We note that as a result of the Covid-19 pandemic the AGM will be held as an electronic meeting only. Consequently, it will not be possible to attend the AGM in person.Under ITEM C, although not legally required in Denmark, the board of directors and the executive management seek discharge. Under our guidelines, we no longer approve discharge of the board of directors and/or executive management if there is no legal requirement for it. Since there is no such (legal) requirement in Denmark, we recommend to vote OPPOSE.
Under ITEM E approval of the Company's first remuneration is sought. We have some concerns with regard to the annual base salary of the company CEO, which (substantially) exceeds the base salary median of its Danish as well as industry peers.
We also note that the Company’s LTI consists of restricted shares and stock options and that no additional performance conditions are attached to the grant. As a matter of principle, we do NOT approve of LTIs that do not operate one or more challenging performance conditions. We furthermore note that there is no disclosure to suggest that a share-ownership requirement has been established for members of the executive management. In view of the above concerns, we recommend to vote OPPOSE.

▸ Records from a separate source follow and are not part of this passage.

(** When the clock has not gone back behind the readings of the sensor,
    the reading [get_current] returns right after a [log_reading] is the
    one [log_reading] returned, as the database returns it: the same id,
    sensor, timestamp and quality, and the same [raw_value] and
    [calibrated_value] but for the sign of a zero, so that they are
    equal as [==] compares. *)
Theorem log_reading_then_get_current rt w sid value quality w' r :
  clock_not_behind rt sid w ->
  log_reading rt sid value quality w = (w', Ok r) ->
  get_current sid w' = (w', Ok (Some (Reading.as_stored r)))
  /\ F64.eq (Reading.raw_value (Reading.as_stored r)) (Reading.raw_value r)
     = true
  /\ F64.eq (Reading.calibrated_value (Reading.as_stored r))
            (Reading.calibrated_value r)
     = true.
Proof.
  intros Hclock Hlog.
  assert (Hnan : is_nan (Reading.raw_value r) = false
                 /\ is_nan (Reading.calibrated_value r) = false).
  { rewrite log_reading_run in Hlog.
    destruct (find _ (sensors w)) as [s |]; [| discriminate].
    destruct (ReadingQuality_of_string quality) as [q |]; [| discriminate].
    cbv zeta in Hlog.
    destruct (is_nan value) eqn:E1; [discriminate |].
    destruct (is_nan (value + _)) eqn:E2; [discriminate |].
    destruct (reading_exists _ w); [discriminate |].
    unfold bind in Hlog.
    destruct (check_thresholds _ _ _) as [w1 [o | e]]; [| discriminate].
    unfold ret in Hlog. injection Hlog as _ <-. simpl. auto. }
  apply log_reading_returns in Hlog.
  destruct Hlog as (s & q & _ & _ & Hr & _ & Hrs).
  split.
  - unfold get_current, db_conn, select_current. rewrite Hrs.
    rewrite (select_current_new rt sid w (Reading.as_stored r) Hclock);
      subst r; reflexivity.
  - simpl. split; apply F64Facts.eq_sql_real, Hnan.
Qed.

Lemma log_reading_then_get_current_witness :
  option_map Reading.raw_value
    match snd (get_current (Demo.uuid 0) Demo.one_alert) with
    | Ok o => o
    | Raise _ => None
    end
  = Some 50%float.
Proof.
  set (p := log_reading Demo.runtime (Demo.uuid 0) 50%float "good"
              Demo.one_sensor).
  set (r := match snd p with
            | Ok r => r
            | Raise _ =>
                Reading.mk EmptyString EmptyString 0%float 0%float 0%Z GOOD
            end).
  assert (Hclock : clock_not_behind Demo.runtime (Demo.uuid 0)
                     Demo.one_sensor) by (intros x []).
  pose proof (proj1 (log_reading_then_get_current Demo.runtime
                       Demo.one_sensor (Demo.uuid 0) 50%float "good"
                       Demo.one_alert r Hclock eq_refl)) as H.
  rewrite H. reflexivity.
Defined.

(** [get_history] reads the clock once and writes nothing.  When the
    window starts at a datetime, the rows it returns are the stored
    readings of the sensor that are not older than [hours] hours and,
    when a non-empty quality is asked for, have that quality; each as
    often as it is stored, and none before an older one.  When the window
    starts outside the range of [datetime] it raises [OverflowError].  An
    empty quality string is no filter. *)
Theorem get_history_sorted rt w sid hours quality_filter :
  in_datetime_range (now_at rt (clock_reads w)) ->
  (in_datetime_range (history_start rt w hours) ->
   exists rows,
     get_history rt sid hours quality_filter w = (tick w, Ok rows)
     /\ StronglySorted not_after rows
     /\ Permutation rows
          (filter
             (fun r =>
                (Reading.sensor_id r =? sid)
                && (history_start rt w hours <=? Reading.timestamp r)%Z
                && match quality_filter with
                   | None | Some EmptyString => true
                   | Some q => ReadingQuality_value (Reading.quality r) =? q
                   end)
             (readings w)))
  /\ (~ in_datetime_range (history_start rt w hours) ->
      exists msg,
        get_history rt sid hours quality_filter w
        = (tick w, Raise (OverflowError msg)))
  /\ get_history rt sid hours (Some EmptyString) w
     = get_history rt sid hours None w.
Proof.
  intros Hnow. rewrite !get_history_run. split; [| split].
  - intros Hstart. rewrite (minus_timedelta_ok _ _ _ Hnow Hstart).
    eexists. split; [reflexivity |].
    split; [apply order_by_timestamp_sorted |].
    apply order_by_timestamp_perm.
  - intros Hstart.
    destruct (minus_timedelta_overflow _ _ _ Hstart) as [msg ->]. eauto.
  - reflexivity.
Qed.

(** The four readings of the last hour, and a window of 10^9 hours. *)
Lemma get_history_sorted_witness :
  (exists rows,
     snd (get_history Demo.runtime (Demo.uuid 0) 1 None Demo.with_error)
     = Ok rows
     /\ List.length rows = 4 /\ StronglySorted not_after rows)
  /\ snd (get_history Demo.runtime (Demo.uuid 0) 1000000000 None
            Demo.with_error)
     = Raise (OverflowError "date value out of range").
Proof.
  assert (Hnow : in_datetime_range
                   (now_at Demo.runtime (clock_reads Demo.with_error)))
    by (apply Demo_now_in_range; vm_compute; lia).
  split.
  - destruct (proj1 (get_history_sorted Demo.runtime Demo.with_error
                       (Demo.uuid 0) 1 None Hnow))
      as (rows & E & Hs & Hp).
    + unfold in_datetime_range, history_start, DATETIME_MAX.
      vm_compute. split; discriminate.
    + exists rows. rewrite E. split; [reflexivity |].
      split; [| exact Hs].
      rewrite (Permutation_length Hp). reflexivity.
  - destruct (proj1 (proj2 (get_history_sorted Demo.runtime Demo.with_error
                              (Demo.uuid 0) 1000000000 None Hnow)))
      as (msg & E).
    + unfold in_datetime_range, history_start. vm_compute.
      intros [H _]. apply H. reflexivity.
    + reflexivity.
Defined.

(** ** The order of binary64 on numbers *)

Module F64Order.

Import F64.

Lemma SFleb_trans (x y z : spec_float) :
  SFleb x y = true -> SFleb y z = true -> SFleb x z = true.
Proof.
  unfold SFleb.
  destruct x as [s | s | | s m e], y as [t | t | | t n f],
    z as [u | u | | u o g]; simpl;
    try discriminate; try reflexivity;
    try (destruct s; try discriminate; try reflexivity);
    try (destruct t; try discriminate; try reflexivity);
    try (destruct u; try discriminate; try reflexivity);
    change (PosDef.Pos.compare_cont Eq) with Pos.compare;
    destruct (Z.compare_spec e f), (Z.compare_spec f g),
      (Z.compare_spec e g); try lia; try discriminate; try reflexivity;
    destruct (Pos.compare_spec m n), (Pos.compare_spec n o),
      (Pos.compare_spec m o); simpl; try lia; try discriminate;
      try reflexivity.
Qed.

Lemma le_trans (x y z : float) :
  le x y = true -> le y z = true -> le x z = true.
Proof. unfold le. rewrite !leb_spec. apply SFleb_trans. Qed.

Lemma le_refl (x : float) : is_nan x = false -> le x x = true.
Proof.
  unfold le. rewrite leb_spec, F64Facts.is_nan_Prim2SF. unfold SFleb.
  intros H. rewrite (F64Facts.SFcompare_refl _ H). reflexivity.
Qed.

End F64Order.

(** ** Statistics *)

(** [min] returns an element that is at most every element. *)
Lemma py_min_spec (x : float) (xs : list float) :
  Forall (fun v => is_nan v = false) (x :: xs) ->
  In (py_min x xs) (x :: xs)
  /\ Forall (fun v => F64.le (py_min x xs) v = true) (x :: xs).
Proof.
  revert x. induction xs as [| y ys IH]; intros x Hn.
  - simpl. split; [left; reflexivity |].
    constructor; [| constructor].
    apply F64Order.le_refl. apply (Forall_inv Hn).
  - pose proof (Forall_inv Hn) as Hx.
    pose proof (Forall_inv (Forall_inv_tail Hn)) as Hy.
    pose proof (Forall_inv_tail (Forall_inv_tail Hn)) as Hys.
    change (py_min x (y :: ys))
      with (py_min (if F64.lt y x then y else x) ys).
    destruct (F64.lt y x) eqn:E.
    + destruct (IH y (Forall_cons _ Hy Hys)) as [Hin Hall].
      split; [right; exact Hin |].
      constructor; [| exact Hall].
      apply (F64Order.le_trans _ y x); [apply (Forall_inv Hall) |].
      apply F64Facts.lt_le, E.
    + destruct (IH x (Forall_cons _ Hx Hys)) as [Hin Hall].
      split; [destruct Hin as [<- | Hin]; [left; reflexivity |
                                           right; right; exact Hin] |].
      constructor; [apply (Forall_inv Hall) |].
      constructor; [| apply (Forall_inv_tail Hall)].
      apply (F64Order.le_trans _ x y); [apply (Forall_inv Hall) |].
      apply F64Facts.not_lt_le; assumption.
Qed.

(** [max] returns an element that is at least every element. *)
Lemma py_max_spec (x : float) (xs : list float) :
  Forall (fun v => is_nan v = false) (x :: xs) ->
  In (py_max x xs) (x :: xs)
  /\ Forall (fun v => F64.le v (py_max x xs) = true) (x :: xs).
Proof.
  revert x. induction xs as [| y ys IH]; intros x Hn.
  - simpl. split; [left; reflexivity |].
    constructor; [| constructor].
    apply F64Order.le_refl. apply (Forall_inv Hn).
  - pose proof (Forall_inv Hn) as Hx.
    pose proof (Forall_inv (Forall_inv_tail Hn)) as Hy.
    pose proof (Forall_inv_tail (Forall_inv_tail Hn)) as Hys.
    change (py_max x (y :: ys))
      with (py_max (if F64.gt y x then y else x) ys).
    destruct (F64.gt y x) eqn:E.
    + destruct (IH y (Forall_cons _ Hy Hys)) as [Hin Hall].
      split; [right; exact Hin |].
      constructor; [| exact Hall].
      apply (F64Order.le_trans _ y _); [| apply (Forall_inv Hall)].
      apply F64Facts.lt_le, E.
    + destruct (IH x (Forall_cons _ Hx Hys)) as [Hin Hall].
      split; [destruct Hin as [<- | Hin]; [left; reflexivity |
                                           right; right; exact Hin] |].
      constructor; [apply (Forall_inv Hall) |].
      constructor; [| apply (Forall_inv_tail Hall)].
      apply (F64Order.le_trans _ x _); [| apply (Forall_inv Hall)].
      apply F64Facts.not_lt_le; assumption.
Qed.

Lemma filter_filter_and {A} (p q : A -> bool) (l : list A) :
  filter q (filter p l) = filter (fun x => p x && q x) l.
Proof.
  induction l as [| x l IH]; simpl; [reflexivity |].
  destruct (p x); simpl; [destruct (q x) |]; rewrite IH; reflexivity.
Qed.

(** The rows [get_stats] counts are the qualifying rows of the window. *)
Lemma stats_rows_perm rt sid hours w :
  Permutation
    (filter (fun r => negb (is_error (Reading.quality r)))
            (history_rows rt sid hours w))
    (qualifying_rows sid (now_at rt (clock_reads w) - hours * 3600000000) w).
Proof.
  unfold history_rows, qualifying_rows.
  rewrite filter_order_by_timestamp, order_by_timestamp_perm.
  rewrite filter_filter_and.
  erewrite filter_ext; [reflexivity |].
  intros r. unfold qualifying. rewrite andb_true_r. reflexivity.
Qed.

Under ITEM F the board of directors seeks authorisation to repurchase own shares. The requested authority is limited to 15% of the Company’s share capital and thereby exceeds our guidelines. Accordingly, we recommend to vote OPPOSE.

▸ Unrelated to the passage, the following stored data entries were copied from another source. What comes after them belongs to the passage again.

(** * Texture Wrap (magic_uv/op/texture_wrap.py)

    A shallow embedding of the two operators of the Texture Wrap feature,
    [MUV_OT_TextureWrap_Refer] and [MUV_OT_TextureWrap_Set], and the
    properties of the shared-edge UV propagation they implement.

    The operators work on a BMesh in edit mode.  Faces are identified by
    their position in [bm.faces] (their [index]), loops by their position
    in [face.loops], vertices by a number.  The UV of a loop is the value
    stored at [loop[uv_layer].uv]. *)

From Stdlib Require Import ZArith PrimFloat.
From stdpp Require Import base option list strings gmap.

(** ** The host's numerics

    Coordinates and UVs are [mathutils.Vector] values and lengths and dot
    products are Python floats.  Both belong to the host, so the embedding
    is parametric in them.  [diff_point_to_segment] is the helper of
    [common.py] that the operator calls; it is taken as an operation of the
    interface as well. *)

Class Mathutils := {
  scalar : Type;
  Vector : Type;
  (** [a + b], [a - b] and [v * s] on vectors *)
  vadd : Vector → Vector → Vector;
  vsub : Vector → Vector → Vector;
  vmul : Vector → scalar → Vector;
  (** [a.dot(b)] and [v.length] *)
  vdot : Vector → Vector → scalar;
  vlength : Vector → scalar;
  (** the float [1.0], unary minus, [*] and [/] on floats *)
  fone : scalar;
  fneg : scalar → scalar;
  fmul : scalar → scalar → scalar;
  fdiv : scalar → scalar → scalar;
  (** [x == 0], which is also the test under which [/] raises *)
  fis_zero : scalar → bool;
  (** the sign bit of a float, as [math.copysign] reads it *)
  fsignbit : scalar → bool;
  (** [common.diff_point_to_segment(a, b, p)], returning [(xp, x)] *)
  diff_point_to_segment : Vector → Vector → Vector → Vector * Vector;
}.

(** ** Results of an operator *)

Inductive exn := IndexError | ZeroDivisionError | UnboundLocalError.

Inductive warning :=
  | W_NO_UV_MAP
  | W_SELECT_MORE_THAN_ONE
  | W_SELECT_ONLY_ONE
  | W_SELECT_DIFFERENT
  | W_OBJECT_SAME
  | W_TWO_SHARED
  | W_UNSHARED.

Under ITEM I.3 the board of directors seeks approval to amend Articles 1, 3, 6 and 15 of the Company’s Articles of Association. First, since amendments of a company’s Articles of Association can have far-reaching consequences for shareholders, we would have preferred that a separate vote would be held on each of the 4 proposed amendments and accordingly request an unbundling into three separate agenda items the next time.

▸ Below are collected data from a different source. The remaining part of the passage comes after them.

(** The id string of a cell, [f'{y}-{x}'] (cell 14, both appends). *)
Definition combine (y x : nat) : string :=
  PyStr.str y ++ "-" ++ PyStr.str x.

(** ** Exceptions *)

(** The exceptions the notebook's calls can raise. Nothing in the notebook
    catches one: the first one raised ends the run. *)
Inductive exn : Type :=
| FileNotFoundError
| OSError
| KeyError (key : string)
| IndexError
| HyperException.

Inductive result (A : Type) : Type :=
| Ok (a : A)
| Raise (e : exn).

Arguments Ok {A} a.
Arguments Raise {A} e.

#[global] Instance result_ret : MRet result := fun A a => Ok a.

#[global] Instance result_bind : MBind result := fun A B f m =>
  match m with
  | Ok a => f a
  | Raise e => Raise e
  end.

(** [for v in l: body], the body threading the state [S]; an exception in
    the body leaves the loop. *)
Fixpoint for_each {S : Type} (l : list nat) (body : nat -> S -> result S)
    (st : S) : result S :=
  match l with
  | [] => Ok st
  | v :: l' => st' ← body v st; for_each l' body st'
  end.

(** [range(lo, hi)]. *)
Definition range (lo hi : nat) : list nat := seq lo (hi - lo).

(** ** Python values and arrays *)

(** The values a record holds: a string, an integer, a float, or numpy's
    [masked] constant (what indexing a masked array yields at a masked
    entry). *)
Inductive pyval : Type :=
| PStr (s : string)
| PInt (z : Z)
| PFloat (f : float)
| PMasked.

(** A record is the Python list the loop appends: [[id, lat, lon]] or
    [[id, time, value]]. *)
Definition row : Type := list pyval.

(** [a[i]] for [i >= 0]: out of range raises [IndexError]. *)
Definition getitem {A : Type} (a : list A) (i : nat) : result A :=
  match a !! i with
  | Some v => Ok v
  | None => Raise IndexError
  end.

(** A numpy masked array: the data and a boolean mask of the same shape,
    [true] where the entry is masked. *)
Record masked (D M : Type) : Type := { ma_data : D; mask : M }.

Arguments ma_data {D M} _.
Arguments mask {D M} _.

(** [a[i]] on a masked array of rank at least one: the data and the mask
    are indexed together. *)
Definition ma_getitem {D M : Type} (a : masked (list D) (list M)) (i : nat)
    : result (masked D M) :=
  d ← getitem (ma_data a) i;
  m ← getitem (mask a) i;
  mret {| ma_data := d; mask := m |}.

(** A rank-0 result of indexing: the number, or [masked]. *)
Definition ma_scalar (a : masked float bool) : pyval :=
  if mask a then PMasked else PFloat (ma_data a).

(** Whether any entry of a rank-2 mask is set. *)
Definition any_masked (m : list (list bool)) : bool :=
  existsb (existsb id) m.

(** The [.mask] attribute of a rank-2 masked array as netCDF4 builds it
    for the slice it reads: the boolean array when some entry of the slice
    is masked, and numpy's scalar [nomask] ([None] here) when none is. *)
Definition mask_attribute (s : masked (list (list float)) (list (list bool)))
    : option (list (list bool)) :=
  if any_masked (mask s) then Some (mask s) else None.

(** ** The input file *)

(** What [netCDF4.Dataset] exposes of the file: the dimension sizes by
    name, and the four variables the notebook reads ([None] when the file
    has no variable of that name). *)
Record Dataset : Type := {
  dimensions : gmap string nat;
  var_time : option (list Z);
  var_lat : option (masked (list (list float)) (list (list bool)));
  var_lon : option (masked (list (list float)) (list (list bool)));
  var_SMI : option (masked (list (list (list float))) (list (list (list bool))))
}.

(** [nc.dimensions[name].size] *)
Definition dimension_size (nc : Dataset) (name : string) : result nat :=
  match dimensions nc !! name with
  | Some n => Ok n
  | None => Raise (KeyError name)
  end.

(** [nc.variables[name]] for a variable held in field [v]. *)
Definition variable {A : Type} (v : option A) (name : string) : result A :=
  match v with
  | Some a => Ok a
  | None => Raise (KeyError name)
  end.

(** [nc.variables['lat'][y][x]]: the number, or [masked] where the file
    has no latitude. *)
Definition lat_at (nc : Dataset) (y x : nat) : result pyval :=
  a ← variable (var_lat nc) "lat"; r ← ma_getitem a y; e ← ma_getitem r x;
  mret (ma_scalar e).

(** [nc.variables['lon'][y][x]]: the number, or [masked] where the file
    has no longitude. *)
Definition lon_at (nc : Dataset) (y x : nat) : result pyval :=
  a ← variable (var_lon nc) "lon"; r ← ma_getitem a y; e ← ma_getitem r x;
  mret (ma_scalar e).

(** [nc.variables['time'][i]] *)
Definition time_at (nc : Dataset) (i : nat) : result pyval :=
  a ← variable (var_time nc) "time"; t ← getitem a i;
  mret (PInt t).

(** [nc.variables['SMI'][i].mask[y][x]]: indexing the scalar [nomask] of
    a slice without a masked entry raises [IndexError]. *)
Definition mask_at (nc : Dataset) (i y x : nat) : result bool :=
  a ← variable (var_SMI nc) "SMI"; s ← ma_getitem a i;
  match mask_attribute s with
  | Some m => r ← getitem m y; getitem r x
  | None => Raise IndexError
  end.

(** [nc.variables['SMI'][i][y][x]] *)
Definition SMI_at (nc : Dataset) (i y x : nat) : result pyval :=
  a ← variable (var_SMI nc) "SMI"; s ← ma_getitem a i;
  r ← ma_getitem s y; e ← ma_getitem r x;
  mret (ma_scalar e).

(** ** The extraction loop (cells 12 and 14) *)

(** The two module-level lists. *)
Record lists : Type := { data : list row; data_geom : list row }.

(** Cell 12: [data = []], [data_geom = []]. *)
Definition empty_lists : lists := {| data := []; data_geom := [] |}.

(** [data_geom.append(r)] *)
Definition data_geom_append (r : row) (st : lists) : lists :=
  {| data := data st; data_geom := data_geom st ++ [r] |}.

(** [data.append(r)] *)
Definition data_append (r : row) (st : lists) : lists :=
  {| data := data st ++ [r]; data_geom := data_geom st |}.

(** The body of the innermost loop, for time step [i] and cell [(y, x)]. *)
Definition cell_body (nc : Dataset) (i x y : nat) (st : lists) : result lists :=
  st1 ← (if decide (i = 0)
         then la ← lat_at nc y x;
              lo ← lon_at nc y x;
              mret (data_geom_append [PStr (combine y x); la; lo] st)
         else mret st);
  m ← mask_at nc i y x;
  if bool_decide (m = false)
  then tv ← time_at nc i;
       v ← SMI_at nc i y x;
       mret (data_append [PStr (combine y x); tv; v] st1)
  else mret st1.

(** [for y in range(0, y_size)] for a fixed [i] and [x]. *)
Definition column_loop (nc : Dataset) (y_size : nat) (i x : nat)
    : lists -> result lists :=
  for_each (range 0 y_size) (fun y => cell_body nc i x y).

(** [for x in range(0, x_size)] for a fixed [i]: one time step. *)
Definition time_step (nc : Dataset) (y_size x_size : nat) (i : nat)
    : lists -> result lists :=
  for_each (range 0 x_size) (fun x => column_loop nc y_size i x).

(** Cell 14, [for i in range(0, n_steps)]. The notebook has
    [n_steps = 1] and names the end of this range as the one place to
    edit to collect more time steps. *)
Definition extraction_loop (nc : Dataset) (y_size x_size n_steps : nat)
    : lists -> result lists :=
  for_each (range 0 n_steps) (fun i => time_step nc y_size x_size i).

(** Cells 11, 12 and 14 on an open dataset. *)
Definition extract (nc : Dataset) (n_steps : nat) : result lists :=
  y_size ← dimension_size nc "northing";
  x_size ← dimension_size nc "easting";
  extraction_loop nc y_size x_size n_steps empty_lists.

(** ** The output database (the Hyper API calls of cell 16) *)

(** The column types the notebook declares. *)
Inductive SqlType : Type := text | double.

#[global] Instance SqlType_eq_dec : EqDecision SqlType.
Proof. solve_decision. Defined.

Even though we have no concerns over 3 of the 4 (proposed) changes, we do NOT approve of the (proposed) amendment of Article 3. In Article 3 it is proposed to delete the following phrase: “All directors shall be holders of series A shares”. Although we note that the requirement for non-executive directors to hold company shares now has been anchored in the Company’s remuneration policy, we see no reason to withdraw this provision from the articles of association since it is also in line with the remuneration policy. Therefore we do NOT agree with the proposed amendment and accordingly recommend to vote OPPOSE.
Finally, we note that, unlike best practice, the voting results of the AGM 2020 are not disclosed. We urge the Company to do so next year.
A.P. Moeller Maersk is an international shipping company. Co.'s operating segments are: Container shipping and related activities which include global container services, inland transportation, manufacturing and repair of containers and container depots, and logistics and forwarding activities; APM terminals; Tankers, offshore and other shipping activities which include tanker shipping of crude oil, oil products and gas, offshore drilling activities and operation of land rigs, supply vessel activities with anchor handling and platform supply vessels, ferry services and door-to-door transportation in Northern Europe; Oil and gas activities; Retail activity; and Shipyards and other activities.